(* ===== verification/ControlClient.v ===== *)
(** * internal/controlclient/client.go: the client of control

    A request is a method, a path text and a body; the transport answers or
    fails.  The reply is read through a bounded reader and decoded strictly.
    The adapter [projectionAuthorityClient] of cmd/snagline-edge/runtime.go
    turns the client into the authority of the edge's verifier. *)
From stdpp Require Import gmap.
From S2P Require Import Prelude GoText GoStrconv GoTime GoJson GoJsonRead GoJsonWire GoUrl DeliveryStream Authority.
From S2P Require Import SspGuard SspBody SspRegistry SspEnvelope Registry ControlApi ControlHttp EdgeVerifier.
Open Scope string_scope.
Open Scope Z_scope.
Open Scope snag_scope.

Inductive CliErr : Type :=
| CliRejected (status : Z) (code : string)
| CliError (what : string).

(** ** New: the parsed endpoint and the facts of the TLS configuration *)
Record Endpoint := mkEndpoint {
  ep_Scheme : string;
  ep_Opaque : string;
  ep_Host : string;
  ep_hasUser : bool;
  ep_Path : string;
  ep_RawPath : string;
  ep_RawQuery : string;
  ep_ForceQuery : bool;
  ep_Fragment : string }.
Record TLSConfig := mkTLS {
  tc_MinVersion : Z;
  tc_InsecureSkipVerify : bool;
  tc_hasRoots : bool;
  tc_certificates : Z }.
Definition VersionTLS13 : Z := 0x0304.

Record Client := mkClient {
  cl_base : string;
  cl_workload : Workload;
  cl_timeout : Z }.

Definition NewClient (endpoint : option Endpoint) (tls : option TLSConfig) (w : Workload) (requestTimeout : Z)
  : option Client :=
  e ← endpoint;
  if (ep_Scheme e <>s? "https") || (ep_Opaque e <>s? "") || (ep_Host e =s? "") || ep_hasUser e
     || ((ep_Path e <>s? "") && (ep_Path e <>s? "/")) || (ep_RawPath e <>s? "") || (ep_RawQuery e <>s? "")
     || ep_ForceQuery e || (ep_Fragment e <>s? "") then None
  else if (wl_principal w =s? "") || negb (Bool.eqb (wl_edge w =s? "") (wl_generation w =? 0)) || (wl_generation w <? 0)
  then None
  else
    t ← tls;
    if (tc_MinVersion t <? VersionTLS13) || tc_InsecureSkipVerify t || negb (tc_hasRoots t) || negb (tc_certificates t =? 1)
    then None
    else
      let timeout := if requestTimeout =? 0 then 10 * second else requestTimeout in
      if (timeout <=? 0) || (minute <? timeout) then None else Some (mkClient (ep_Path e) w timeout).

(** ** Decoded responses *)
Definition decode_commit : json -> option CommitReceipt :=
  wire_struct ["authority_id"; "revision"; "envelope_id"; "commitment"] (fun l =>
    a ← wire_field (decode_raw decode_string) "" l "authority_id";
    r ← wire_field (decode_raw decode_int64) 0 l "revision";
    e ← wire_field (decode_raw decode_string) "" l "envelope_id";
    c ← wire_field (decode_raw decode_string) "" l "commitment";
    Some {| r_AuthorityID := a; r_Revision := r; r_EnvelopeID := e; r_Commitment := c |}).

Definition decode_case : json -> option CaseRecord :=
  wire_struct ["tenant_id"; "case_id"; "envelope_id"; "commitment"; "raw"; "domain"; "issuer_edge_id";
               "issuer_edge_generation"; "routing_epoch"; "registry_revision"; "registry_hash"; "expires_at";
               "authority_revision"] (fun l =>
    t ← wire_field (decode_raw decode_string) "" l "tenant_id";
    i ← wire_field (decode_raw decode_string) "" l "case_id";
    e ← wire_field (decode_raw decode_string) "" l "envelope_id";
    c ← wire_field (decode_raw decode_string) "" l "commitment";
    r ← wire_field (decode_raw decode_bytes) "" l "raw";
    d ← wire_field (decode_raw decode_string) "" l "domain";
    x ← wire_field (decode_raw decode_string) "" l "issuer_edge_id";
    g ← wire_field (decode_raw decode_int64) 0 l "issuer_edge_generation";
    p ← wire_field (decode_raw decode_int64) 0 l "routing_epoch";
    n ← wire_field (decode_raw decode_int64) 0 l "registry_revision";
    h ← wire_field (decode_raw decode_string) "" l "registry_hash";
    s ← wire_field decode_time zero_time l "expires_at";
    v ← wire_field (decode_raw decode_int64) 0 l "authority_revision";
    Some {| cs_TenantID := t; cs_CaseID := i; cs_EnvelopeID := e; cs_Commitment := c; cs_Raw := r; cs_Domain := d;
            cs_IssuerEdgeID := x; cs_IssuerEdgeGeneration := g; cs_RoutingEpoch := p; cs_RegistryRevision := n;
            cs_RegistryHash := h; cs_ExpiresAt := s; cs_AuthorityRevision := v |}).

Definition decode_registry_record : json -> option RegistryRecord :=
  wire_struct ["tenant_id"; "revision"; "envelope_id"; "commitment"; "raw"; "routing_epoch"; "previous_commitment";
               "authority_revision"] (fun l =>
    t ← wire_field (decode_raw decode_string) "" l "tenant_id";
    n ← wire_field (decode_raw decode_int64) 0 l "revision";
    e ← wire_field (decode_raw decode_string) "" l "envelope_id";
    c ← wire_field (decode_raw decode_string) "" l "commitment";
    r ← wire_field (decode_raw decode_bytes) "" l "raw";
    p ← wire_field (decode_raw decode_int64) 0 l "routing_epoch";
    q ← wire_field (decode_raw decode_string) "" l "previous_commitment";
    v ← wire_field (decode_raw decode_int64) 0 l "authority_revision";
    Some {| rr_TenantID := t; rr_Revision := n; rr_EnvelopeID := e; rr_Commitment := c; rr_Raw := r;
            rr_RoutingEpoch := p; rr_PreviousCommitment := q; rr_AuthorityRevision := v |}).

Definition decode_delivery : json -> option EdgeDelivery :=
  wire_struct ["sequence"; "kind"; "case_id"; "envelope_id"; "commitment"; "raw"; "authority_revision"] (fun l =>
    q ← wire_field (decode_raw decode_int64) 0 l "sequence";
    k ← wire_field (decode_raw decode_string) "" l "kind";
    i ← wire_field (decode_raw decode_string) "" l "case_id";
    e ← wire_field (decode_raw decode_string) "" l "envelope_id";
    c ← wire_field (decode_raw decode_string) "" l "commitment";
    r ← wire_field (decode_raw decode_bytes) "" l "raw";
    v ← wire_field (decode_raw decode_int64) 0 l "authority_revision";
    Some {| ed_Sequence := q; ed_Kind := k; ed_CaseID := i; ed_EnvelopeID := e; ed_Commitment := c; ed_Raw := r;
            ed_AuthorityRevision := v |}).

Definition decode_page : json -> option EdgeDeliveryPage :=
  wire_struct ["deliveries"; "high_watermark"; "complete_through"] (fun l =>
    d ← wire_field (decode_raw (wire_structs decode_delivery)) [] l "deliveries";
    h ← wire_field (decode_raw decode_int64) 0 l "high_watermark";
    c ← wire_field (decode_raw decode_int64) 0 l "complete_through";
    Some {| dp_Deliveries := d; dp_HighWatermark := h; dp_CompleteThrough := c |}).

(** The code of a failure: what cannot be decoded is ignored. *)
Definition failure_code (body : bytes) : string :=
  match read_value (limit_reader (Z.shiftl 8 10) body) with
  | Some (JObject l, _) =>
      foldl (fun cur m => if folds m.1.1 "code" then default cur (decode_string cur m.2) else cur) "" l
  | _ => ""
  end.

Definition maxResponseBytes : Z := Z.shiftl 1 20.

Definition validCommitment_client (value : string) : bool :=
  if negb (len value =? 71) then false
  else match strip_prefix "sha256:" value with
       | None => false
       | Some rest => forallb (fun r => match r with
           | Some c => negb ((c <? 48) || (57 <? c) && ((c <? 97) || (102 <? c)))
           | None => false
           end) (decode rest)
       end.

Section Client.
Context {St : Type} (send : string -> URL -> bytes -> St -> St * option Response) (c : Client).

Definition call {R} (method path : string) (body : bytes) (decode : json -> option R) (st : St) : St * result CliErr R :=
  match received (cl_base c) path with
  | None => (st, Err (CliError "invalid fixed request path"))
  | Some u =>
      match send method u body st with
      | (st, None) => (st, Err (CliError "request"))
      | (st, Some reply) =>
          (st, if (rs_status reply <? 200) || (300 <=? rs_status reply)
               then Err (CliRejected (rs_status reply) (failure_code (rs_body reply)))
               else of_option (CliError "decode response")
                      (decode_single decode (limit_reader maxResponseBytes (rs_body reply))))
      end
  end.

Definition check {A B} (x : St * result CliErr A) (f : A -> result CliErr B) : St * result CliErr B :=
  (x.1, a ← x.2; f a).

Definition check_case (caseID commitment : string) (r : CaseRecord) : result CliErr CaseRecord :=
  if (cs_CaseID r <>s? caseID) || (cs_Commitment r <>s? commitment) || (len (cs_Raw r) =? 0)
     || (cs_EnvelopeID r =s? "") || (cs_Domain r =s? "") || (cs_IssuerEdgeID r =s? "")
     || (cs_IssuerEdgeGeneration r <=? 0) || (cs_AuthorityRevision r <=? 0) || is_zero_time (cs_ExpiresAt r)
  then Err (CliError "invalid resolved case") else Ok r.

Definition check_resolved_registry (tenant : string) (revision : Z) (commitment : string) (r : RegistryRecord)
  : result CliErr RegistryRecord :=
  if (rr_TenantID r <>s? tenant) || negb (rr_Revision r =? revision) || (rr_Commitment r <>s? commitment)
     || (rr_EnvelopeID r =s? "") || (len (rr_Raw r) =? 0) || (rr_AuthorityRevision r <=? 0)
  then Err (CliError "invalid resolved registry") else Ok r.

Definition check_receipt (envelopeID : string) (r : CommitReceipt) : result CliErr CommitReceipt :=
  if (r_AuthorityID r =s? "") || (r_Revision r <=? 0) || (r_EnvelopeID r <>s? envelopeID) || (r_Commitment r =s? "")
  then Err (CliError "incomplete or mismatched commit receipt") else Ok r.

Definition ClientSubmit (w : Workload) (raw : bytes) (st : St) : St * result CliErr CommitReceipt :=
  if negb (bool_decide (w = cl_workload c)) then (st, Err (CliError "workload does not match"))
  else match ReadHeader raw with
  | Err _ => (st, Err (CliError "read SSP header"))
  | Ok header =>
      match (if hd_schema header =s? SspFamilyCase then Some "/v1/cases"
             else if hd_schema header =s? SspFamilyAdvice then Some "/v1/advice" else None) with
      | None => (st, Err (CliError "only case and advice submission are supported"))
      | Some path =>
          check (call "POST" path raw decode_commit st) (check_receipt (hd_id header))
      end
  end.

(** The loop over the deliveries of a page. *)
Fixpoint check_deliveries (expected : Z) (l : list EdgeDelivery) : bool :=
  match l with
  | [] => true
  | d :: l =>
      negb (negb (ed_Sequence d =? expected) || (ed_Kind d =s? "") || (ed_CaseID d =s? "") || (ed_EnvelopeID d =s? "")
            || (ed_Commitment d =s? "") || (len (ed_Raw d) =? 0) || (ed_AuthorityRevision d <=? 0))
      && check_deliveries (expected + 1) l
  end.

Definition delivery_path (q : EdgeDeliveryQuery) : string :=
  "/v1/edges/" ++ PathEscape (dq_EdgeID q) ++ "/generations/" ++ dec (dq_EdgeGeneration q)
  ++ "/deliveries?after_sequence=" ++ dec (dq_AfterSequence q) ++ "&limit=" ++ dec (dq_Limit q).

Definition check_page (q : EdgeDeliveryQuery) (p : EdgeDeliveryPage) : result CliErr EdgeDeliveryPage :=
  if (dp_HighWatermark p <? dq_AfterSequence q) || (dp_CompleteThrough p <? dq_AfterSequence q)
     || (dp_HighWatermark p <? dp_CompleteThrough p)
     || negb (Z.of_nat (length (dp_Deliveries p)) =? dp_CompleteThrough p - dq_AfterSequence q)
  then Err (CliError "invalid authority delivery page")
  else if negb (check_deliveries (dq_AfterSequence q + 1) (dp_Deliveries p))
  then Err (CliError "invalid authority delivery") else Ok p.

Definition with_principal (q : EdgeDeliveryQuery) (principal : string) : EdgeDeliveryQuery :=
  {| dq_TenantID := dq_TenantID q; dq_EdgeID := dq_EdgeID q; dq_PrincipalID := principal;
     dq_EdgeGeneration := dq_EdgeGeneration q; dq_AfterSequence := dq_AfterSequence q; dq_Limit := dq_Limit q |}.

Definition ClientListEdgeDeliveries (q : EdgeDeliveryQuery) (st : St) : St * result CliErr EdgeDeliveryPage :=
  if (wl_edge (cl_workload c) =s? "") || (dq_EdgeID q <>s? wl_edge (cl_workload c))
     || negb (dq_EdgeGeneration q =? wl_generation (cl_workload c)) || (dq_TenantID q =s? "")
  then (st, Err (CliError "invalid certificate-bound edge delivery query"))
  else
    let q := with_principal q (wl_principal (cl_workload c)) in
    if negb (is_ok (validate_delivery_query q)) then (st, Err (CliError "invalid certificate-bound edge delivery query"))
    else check (call "GET" (delivery_path q) "" decode_page st) (check_page q).

Definition ClientResolveCase (caseID commitment : string) (st : St) : St * result CliErr CaseRecord :=
  if (caseID =s? "") || negb (validCommitment_client commitment) then (st, Err (CliError "invalid case query"))
  else
    check (call "GET" ("/v1/cases/" ++ PathEscape caseID ++ "?commitment=" ++ QueryEscape commitment) "" decode_case st)
      (check_case caseID commitment).

Definition ClientResolveRegistry (tenant : string) (revision : Z) (commitment : string) (st : St)
  : St * result CliErr RegistryRecord :=
  if (tenant =s? "") || (revision <=? 0) || negb (validCommitment_client commitment)
  then (st, Err (CliError "invalid registry query"))
  else
    check (call "GET" ("/v1/registries/" ++ dec revision ++ "?commitment=" ++ QueryEscape commitment) "" decode_registry_record st)
      (check_resolved_registry tenant revision commitment).

(** ** The authority of the edge's verifier: none of the client's errors is a
    sentinel of the authority *)
Definition as_authority {A} (r : result CliErr A) : result AErr A :=
  match r with
  | Ok a => Ok a
  | Err _ => Err (ErrPlain "controlclient")
  end.

Definition projectionAuthorityClient (tenant : string) (st : St) : ProjectionAuthority :=
  mkAuthority (fun q => if dq_TenantID q <>s? tenant then Err (ErrPlain "control authority tenant mismatch")
                        else as_authority (ClientListEdgeDeliveries q st).2)
              (fun caseID commitment => as_authority (ClientResolveCase caseID commitment st).2)
              (fun t revision commitment => if t <>s? tenant then Err (ErrPlain "control authority tenant mismatch")
                        else as_authority (ClientResolveRegistry t revision commitment st).2).
End Client.

(** The transport between a client that presents [tls] and a server. *)
Definition over_http {St} (api : Admission_ St) (s : Server) (tls : option ConnectionState)
  (method : string) (u : URL) (body : bytes) (st : St) : St * option Response :=
  let '(st, reply) := ServeHTTP api s (mkRequest method u (Some body) tls) st in (st, Some reply).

▸ PROBLEM:
You are asked to count the lines of the records above in which the word "Scope" occurs, and to give only that number.

▸ ANSWER BOX:
3